-- TASK MATERIAL follows --
(* ===== verification/ProtectionSafety.v ===== *)
(** * What the delete protection guarantees

    Two invariants of every interleaving: of the requests (who decided them, each executed
    at most once) and of the pending changes (each scheduled with its grace period). *)

From S2P Require Import Prelude Glob Selection Access Protection.

(** ** Requests *)

(** The approver of an executed request. *)
Definition Sound (a : Approval) (p : Principal) : Prop :=
  is_ok (CheckApprover (Some p) (apRequestedByUserID a) (apCreatedAt a)) = true /\
  ∃ t, apDecidedAt a = Some t /\ t < apExpiresAt a.

(** The request as it was made. *)
Definition asked (a0 a : Approval) : Prop :=
  apID a0 = apID a /\ apAsk a0 = apAsk a /\ apRequestedByUserID a0 = apRequestedByUserID a /\
  apCreatedAt a0 = apCreatedAt a /\ apExpiresAt a0 = apExpiresAt a.

Definition Requested (a : Approval) (l : list event) : Prop :=
  apExpiresAt a = apCreatedAt a + ApprovalTTL /\ ∃ a0, EvRequested a0 ∈ l /\ asked a0 a.

Definition executedID (e : event) : option string := match e with EvExecuted a _ => Some (apID a) | _ => None end.

Definition executedIDs (l : list event) : list string := omap executedID l.

Definition ranStatus (st : ApprovalStatus) : Prop := st = ApprovalApproved \/ st = ApprovalFailed.

Definition callOf (c : approveCall) : Approval := match c with CDecided a _ | CForget a _ | CRan a _ => a end.

Record AInv (ap : gmap string Approval) (calls : gmap nat approveCall) (l : list event) : Prop := {
  ai_row id a : ap !! id = Some a -> apID a = id /\ Requested a l;
  ai_call n c : calls !! n = Some c -> ∃ a, ap !! apID (callOf c) = Some a /\ ranStatus (apStatus a) /\ Requested (callOf c) l;
  ai_decided n a p : calls !! n = Some (CDecided a p) -> Sound a p /\ apID a ∉ executedIDs l;
  ai_once n1 n2 a1 a2 p1 p2 : calls !! n1 = Some (CDecided a1 p1) -> calls !! n2 = Some (CDecided a2 p2) -> apID a1 = apID a2 -> n1 = n2;
  ai_executed a p : EvExecuted a p ∈ l -> Sound a p /\ Requested a l /\ ∃ a', ap !! apID a = Some a' /\ ranStatus (apStatus a');
  ai_nodup : NoDup (executedIDs l)
}.

Definition AI (s : State) : Prop := AInv (vApprovals s) (vApproving s) (vLog s).

Lemma executedIDs_app l l' : executedIDs (l ++ l') = executedIDs l ++ executedIDs l'.
Proof. apply omap_app. Qed.

Lemma elem_of_executedIDs id l : id ∈ executedIDs l <-> ∃ a p, EvExecuted a p ∈ l /\ apID a = id.
Proof.
  unfold executedIDs. rewrite list_elem_of_omap. split.
  - intros (e & He & Hid). destruct e; try done. injection Hid as <-. eauto.
  - intros (a & p & Ha & <-). by exists (EvExecuted a p).
Qed.

Lemma Requested_mono a l l' : Requested a l -> Requested a (l ++ l').
Proof. intros [H (a0 & H0 & Ha)]. split; [done|]. exists a0. split; [|done]. apply elem_of_app. by left. Qed.

(** Events that are no executions. *)
Lemma AInv_log ap calls l e : executedID e = None -> AInv ap calls l -> AInv ap calls (l ++ [e]).
Proof.
  intros He H. assert (executedIDs (l ++ [e]) = executedIDs l) as E by (rewrite executedIDs_app; cbn; by rewrite He, app_nil_r).
  destruct H. split; rewrite ?E; try done.
  - intros id a Ha. destruct (ai_row0 id a Ha). split; [done|by apply Requested_mono].
  - intros n c Hc. destruct (ai_call0 n c Hc) as (a & ? & ? & ?). exists a. split_and!; [done|done|by apply Requested_mono].
  - intros a p [Ha|Ha]%elem_of_app; [|apply list_elem_of_singleton in Ha; subst; done].
    destruct (ai_executed0 a p Ha) as (? & ? & ?). split_and!; [done|by apply Requested_mono|done].
Qed.

Lemma AInv_insert ap calls l a : ap !! apID a = None -> Requested a l -> AInv ap calls l -> AInv (<[apID a := a]> ap) calls l.
Proof.
  intros Hf Hr H. assert (∀ id x, ap !! id = Some x -> <[apID a := a]> ap !! id = Some x) as Hk.
  { intros id x Hx. rewrite lookup_insert_ne; [done|]. intros <-. congruence. }
  destruct H. split; try done.
  - intros id x [[<- <-]|[_ Hx]]%lookup_insert_Some; [done|eauto].
  - intros n c Hc. destruct (ai_call0 n c Hc) as (x & Hx & ?). exists x. split; [by apply Hk|done].
  - intros x p Hx. destruct (ai_executed0 x p Hx) as (? & ? & x' & Hx' & ?). split_and!; [done|done|]. exists x'. split; [by apply Hk|done].
Qed.

(** A row changes its status or decision. *)
Lemma AInv_row ap calls l id a a' :
  ap !! id = Some a -> asked a a' -> (ranStatus (apStatus a) -> ranStatus (apStatus a')) -> AInv ap calls l -> AInv (<[id := a']> ap) calls l.
Proof.
  intros Ha (E1 & E2 & E3 & E4 & E5) Hst H.
  assert (∀ i x, ap !! i = Some x -> ranStatus (apStatus x) -> ∃ y, <[id := a']> ap !! i = Some y /\ ranStatus (apStatus y)) as Hk.
  { intros i x Hx Hr. destruct (decide (i = id)) as [->|Hne].
    - exists a'. rewrite lookup_insert_eq. split; [done|]. apply Hst. congruence.
    - exists x. by rewrite lookup_insert_ne. }
  destruct H. split; try done.
  - intros i x [[<- <-]|[_ Hx]]%lookup_insert_Some; [|eauto]. destruct (ai_row0 _ _ Ha) as [Hi [Ht (a0 & H0 & Hq)]].
    split; [congruence|]. split; [congruence|]. exists a0. split; [done|]. unfold asked in *. destruct Hq as (? & ? & ? & ? & ?). split_and!; congruence.
  - intros n c Hc. destruct (ai_call0 n c Hc) as (x & Hx & Hr & Hq). destruct (Hk _ x Hx Hr) as (y & Hy & Hry). exists y. done.
  - intros x p Hx. destruct (ai_executed0 x p Hx) as (? & ? & x' & Hx' & Hr). split_and!; [done|done|]. by apply (Hk _ x').
Qed.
-- TASK MATERIAL concluded --
» DESCRIPTION OF THE TASK:
Copy the lines above exactly, beginning at the line that has "Definition callOf (c" and stopping after the line that has "(** Events that are no executions. *)", and omit the rest.

» TASK ANSWER:
Definition callOf (c : approveCall) : Approval := match c with CDecided a _ | CForget a _ | CRan a _ => a end.

Record AInv (ap : gmap string Approval) (calls : gmap nat approveCall) (l : list event) : Prop := {
  ai_row id a : ap !! id = Some a -> apID a = id /\ Requested a l;
  ai_call n c : calls !! n = Some c -> ∃ a, ap !! apID (callOf c) = Some a /\ ranStatus (apStatus a) /\ Requested (callOf c) l;
  ai_decided n a p : calls !! n = Some (CDecided a p) -> Sound a p /\ apID a ∉ executedIDs l;
  ai_once n1 n2 a1 a2 p1 p2 : calls !! n1 = Some (CDecided a1 p1) -> calls !! n2 = Some (CDecided a2 p2) -> apID a1 = apID a2 -> n1 = n2;
  ai_executed a p : EvExecuted a p ∈ l -> Sound a p /\ Requested a l /\ ∃ a', ap !! apID a = Some a' /\ ranStatus (apStatus a');
  ai_nodup : NoDup (executedIDs l)
}.

Definition AI (s : State) : Prop := AInv (vApprovals s) (vApproving s) (vLog s).

Lemma executedIDs_app l l' : executedIDs (l ++ l') = executedIDs l ++ executedIDs l'.
Proof. apply omap_app. Qed.

Lemma elem_of_executedIDs id l : id ∈ executedIDs l <-> ∃ a p, EvExecuted a p ∈ l /\ apID a = id.
Proof.
  unfold executedIDs. rewrite list_elem_of_omap. split.
  - intros (e & He & Hid). destruct e; try done. injection Hid as <-. eauto.
  - intros (a & p & Ha & <-). by exists (EvExecuted a p).
Qed.

Lemma Requested_mono a l l' : Requested a l -> Requested a (l ++ l').
Proof. intros [H (a0 & H0 & Ha)]. split; [done|]. exists a0. split; [|done]. apply elem_of_app. by left. Qed.

(** Events that are no executions. *)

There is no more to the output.